_WHAT TO PRODUCE_.
What do the lines from the top of the data through the line with "Hm, insert_insert_eq. done." say? Quote them exactly and include both ends.
***** GIVEN DATA *****
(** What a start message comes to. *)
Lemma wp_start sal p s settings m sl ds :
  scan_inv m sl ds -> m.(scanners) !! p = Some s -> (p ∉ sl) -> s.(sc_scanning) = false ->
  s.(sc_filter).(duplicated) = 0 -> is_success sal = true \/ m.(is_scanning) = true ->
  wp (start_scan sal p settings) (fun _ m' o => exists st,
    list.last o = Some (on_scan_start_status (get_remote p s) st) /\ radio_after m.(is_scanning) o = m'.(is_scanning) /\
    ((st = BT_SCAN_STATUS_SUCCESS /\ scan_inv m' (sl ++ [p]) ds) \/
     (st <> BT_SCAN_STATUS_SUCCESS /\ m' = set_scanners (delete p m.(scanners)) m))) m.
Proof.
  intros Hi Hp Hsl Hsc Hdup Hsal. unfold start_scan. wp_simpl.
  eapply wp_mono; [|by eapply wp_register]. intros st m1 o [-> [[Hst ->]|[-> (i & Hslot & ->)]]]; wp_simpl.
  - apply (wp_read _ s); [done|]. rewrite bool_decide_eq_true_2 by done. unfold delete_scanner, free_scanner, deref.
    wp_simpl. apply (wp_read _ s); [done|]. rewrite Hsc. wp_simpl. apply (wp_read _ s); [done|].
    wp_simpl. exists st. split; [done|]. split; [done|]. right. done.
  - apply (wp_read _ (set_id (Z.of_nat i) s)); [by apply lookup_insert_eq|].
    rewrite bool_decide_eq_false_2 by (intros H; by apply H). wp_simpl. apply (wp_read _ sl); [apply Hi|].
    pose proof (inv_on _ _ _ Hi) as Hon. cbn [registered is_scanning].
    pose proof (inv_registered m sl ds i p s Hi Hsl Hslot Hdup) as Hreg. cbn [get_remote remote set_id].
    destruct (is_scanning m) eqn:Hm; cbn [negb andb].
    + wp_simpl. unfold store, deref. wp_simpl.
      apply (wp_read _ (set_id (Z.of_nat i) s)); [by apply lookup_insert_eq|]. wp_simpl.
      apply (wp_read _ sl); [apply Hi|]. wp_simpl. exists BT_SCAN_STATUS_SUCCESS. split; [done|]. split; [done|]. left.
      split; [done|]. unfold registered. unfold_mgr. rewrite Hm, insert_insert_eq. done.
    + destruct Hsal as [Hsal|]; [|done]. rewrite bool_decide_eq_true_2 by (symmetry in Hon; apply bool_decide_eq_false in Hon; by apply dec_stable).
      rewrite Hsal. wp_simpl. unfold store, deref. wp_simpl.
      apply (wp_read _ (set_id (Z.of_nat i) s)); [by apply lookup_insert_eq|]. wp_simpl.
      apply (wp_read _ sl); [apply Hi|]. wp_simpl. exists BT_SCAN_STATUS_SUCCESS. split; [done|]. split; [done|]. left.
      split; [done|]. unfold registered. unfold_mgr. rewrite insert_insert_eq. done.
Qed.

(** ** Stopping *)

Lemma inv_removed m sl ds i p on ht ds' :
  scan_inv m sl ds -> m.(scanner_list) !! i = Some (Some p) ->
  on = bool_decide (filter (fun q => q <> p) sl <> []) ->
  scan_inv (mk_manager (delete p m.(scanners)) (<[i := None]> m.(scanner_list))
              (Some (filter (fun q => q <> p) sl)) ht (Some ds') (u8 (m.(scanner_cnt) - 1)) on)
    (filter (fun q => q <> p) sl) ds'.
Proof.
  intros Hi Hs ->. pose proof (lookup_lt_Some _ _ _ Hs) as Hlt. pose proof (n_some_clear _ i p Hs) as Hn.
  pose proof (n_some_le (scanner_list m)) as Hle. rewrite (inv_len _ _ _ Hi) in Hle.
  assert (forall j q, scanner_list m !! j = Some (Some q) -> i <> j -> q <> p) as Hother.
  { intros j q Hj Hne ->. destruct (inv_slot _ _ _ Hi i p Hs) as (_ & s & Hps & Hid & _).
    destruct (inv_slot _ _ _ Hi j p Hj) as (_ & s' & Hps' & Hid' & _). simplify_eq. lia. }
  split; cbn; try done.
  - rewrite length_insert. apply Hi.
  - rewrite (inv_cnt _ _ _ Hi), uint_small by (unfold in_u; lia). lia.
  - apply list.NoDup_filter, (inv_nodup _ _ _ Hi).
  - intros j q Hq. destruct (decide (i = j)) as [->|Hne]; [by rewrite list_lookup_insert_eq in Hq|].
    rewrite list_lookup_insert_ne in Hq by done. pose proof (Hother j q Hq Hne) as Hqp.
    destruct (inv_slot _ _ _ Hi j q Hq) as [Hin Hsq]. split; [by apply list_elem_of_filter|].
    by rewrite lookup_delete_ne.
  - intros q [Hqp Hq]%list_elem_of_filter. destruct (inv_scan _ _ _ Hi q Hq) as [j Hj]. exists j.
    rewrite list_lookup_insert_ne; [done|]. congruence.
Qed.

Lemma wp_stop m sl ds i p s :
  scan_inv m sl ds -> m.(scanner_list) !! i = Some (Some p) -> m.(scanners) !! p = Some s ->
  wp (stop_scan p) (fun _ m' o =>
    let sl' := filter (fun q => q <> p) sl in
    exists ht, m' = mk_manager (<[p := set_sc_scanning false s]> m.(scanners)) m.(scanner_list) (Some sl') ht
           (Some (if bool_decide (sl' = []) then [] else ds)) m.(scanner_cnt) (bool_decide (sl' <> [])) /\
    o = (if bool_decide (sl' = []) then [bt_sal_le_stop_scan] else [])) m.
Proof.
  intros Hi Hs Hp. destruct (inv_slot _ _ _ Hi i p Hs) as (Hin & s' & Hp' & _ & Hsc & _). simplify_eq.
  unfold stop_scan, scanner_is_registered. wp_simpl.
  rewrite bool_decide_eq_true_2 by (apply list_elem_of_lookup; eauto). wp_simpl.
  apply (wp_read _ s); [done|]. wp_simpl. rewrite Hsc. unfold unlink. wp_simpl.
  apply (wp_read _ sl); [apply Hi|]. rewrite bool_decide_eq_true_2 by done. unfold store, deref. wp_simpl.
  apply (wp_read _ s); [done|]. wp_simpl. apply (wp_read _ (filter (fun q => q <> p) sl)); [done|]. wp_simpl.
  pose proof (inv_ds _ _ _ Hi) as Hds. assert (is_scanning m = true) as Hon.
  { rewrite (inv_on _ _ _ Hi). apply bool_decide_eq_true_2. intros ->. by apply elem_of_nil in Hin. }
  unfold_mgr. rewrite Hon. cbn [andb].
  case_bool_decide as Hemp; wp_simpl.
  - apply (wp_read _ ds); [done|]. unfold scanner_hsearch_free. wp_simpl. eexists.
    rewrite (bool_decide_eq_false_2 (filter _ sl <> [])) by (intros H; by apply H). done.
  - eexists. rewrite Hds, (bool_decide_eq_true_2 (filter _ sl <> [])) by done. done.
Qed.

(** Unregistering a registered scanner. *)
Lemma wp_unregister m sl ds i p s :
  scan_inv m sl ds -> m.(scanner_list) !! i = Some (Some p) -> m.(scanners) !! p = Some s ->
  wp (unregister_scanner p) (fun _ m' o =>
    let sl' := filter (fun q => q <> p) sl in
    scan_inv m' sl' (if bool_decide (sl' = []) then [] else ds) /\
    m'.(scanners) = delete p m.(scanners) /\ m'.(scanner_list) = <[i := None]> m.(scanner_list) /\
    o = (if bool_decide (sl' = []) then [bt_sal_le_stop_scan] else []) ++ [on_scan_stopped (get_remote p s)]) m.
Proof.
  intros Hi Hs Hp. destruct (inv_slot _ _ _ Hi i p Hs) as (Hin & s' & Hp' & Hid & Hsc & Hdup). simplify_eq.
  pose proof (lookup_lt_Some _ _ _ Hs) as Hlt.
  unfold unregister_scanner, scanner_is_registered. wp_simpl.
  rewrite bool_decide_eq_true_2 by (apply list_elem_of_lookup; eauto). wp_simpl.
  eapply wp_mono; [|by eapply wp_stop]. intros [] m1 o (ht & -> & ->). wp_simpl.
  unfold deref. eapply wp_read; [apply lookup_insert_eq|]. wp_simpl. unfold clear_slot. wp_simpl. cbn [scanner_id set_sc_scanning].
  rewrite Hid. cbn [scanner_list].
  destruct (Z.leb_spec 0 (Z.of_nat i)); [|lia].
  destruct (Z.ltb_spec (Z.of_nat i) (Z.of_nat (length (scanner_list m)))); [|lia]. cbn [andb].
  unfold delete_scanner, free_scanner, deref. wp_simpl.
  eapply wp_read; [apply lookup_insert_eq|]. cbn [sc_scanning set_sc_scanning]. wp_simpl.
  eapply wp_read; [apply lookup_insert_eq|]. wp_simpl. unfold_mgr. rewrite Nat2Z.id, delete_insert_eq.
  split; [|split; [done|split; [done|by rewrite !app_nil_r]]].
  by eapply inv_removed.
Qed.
*****
_REPLY_.
(** What a start message comes to. *)
Lemma wp_start sal p s settings m sl ds :
  scan_inv m sl ds -> m.(scanners) !! p = Some s -> (p ∉ sl) -> s.(sc_scanning) = false ->
  s.(sc_filter).(duplicated) = 0 -> is_success sal = true \/ m.(is_scanning) = true ->
  wp (start_scan sal p settings) (fun _ m' o => exists st,
    list.last o = Some (on_scan_start_status (get_remote p s) st) /\ radio_after m.(is_scanning) o = m'.(is_scanning) /\
    ((st = BT_SCAN_STATUS_SUCCESS /\ scan_inv m' (sl ++ [p]) ds) \/
     (st <> BT_SCAN_STATUS_SUCCESS /\ m' = set_scanners (delete p m.(scanners)) m))) m.
Proof.
  intros Hi Hp Hsl Hsc Hdup Hsal. unfold start_scan. wp_simpl.
  eapply wp_mono; [|by eapply wp_register]. intros st m1 o [-> [[Hst ->]|[-> (i & Hslot & ->)]]]; wp_simpl.
  - apply (wp_read _ s); [done|]. rewrite bool_decide_eq_true_2 by done. unfold delete_scanner, free_scanner, deref.
    wp_simpl. apply (wp_read _ s); [done|]. rewrite Hsc. wp_simpl. apply (wp_read _ s); [done|].
    wp_simpl. exists st. split; [done|]. split; [done|]. right. done.
  - apply (wp_read _ (set_id (Z.of_nat i) s)); [by apply lookup_insert_eq|].
    rewrite bool_decide_eq_false_2 by (intros H; by apply H). wp_simpl. apply (wp_read _ sl); [apply Hi|].
    pose proof (inv_on _ _ _ Hi) as Hon. cbn [registered is_scanning].
    pose proof (inv_registered m sl ds i p s Hi Hsl Hslot Hdup) as Hreg. cbn [get_remote remote set_id].
    destruct (is_scanning m) eqn:Hm; cbn [negb andb].
    + wp_simpl. unfold store, deref. wp_simpl.
      apply (wp_read _ (set_id (Z.of_nat i) s)); [by apply lookup_insert_eq|]. wp_simpl.
      apply (wp_read _ sl); [apply Hi|]. wp_simpl. exists BT_SCAN_STATUS_SUCCESS. split; [done|]. split; [done|]. left.
      split; [done|]. unfold registered. unfold_mgr. rewrite Hm, insert_insert_eq. done.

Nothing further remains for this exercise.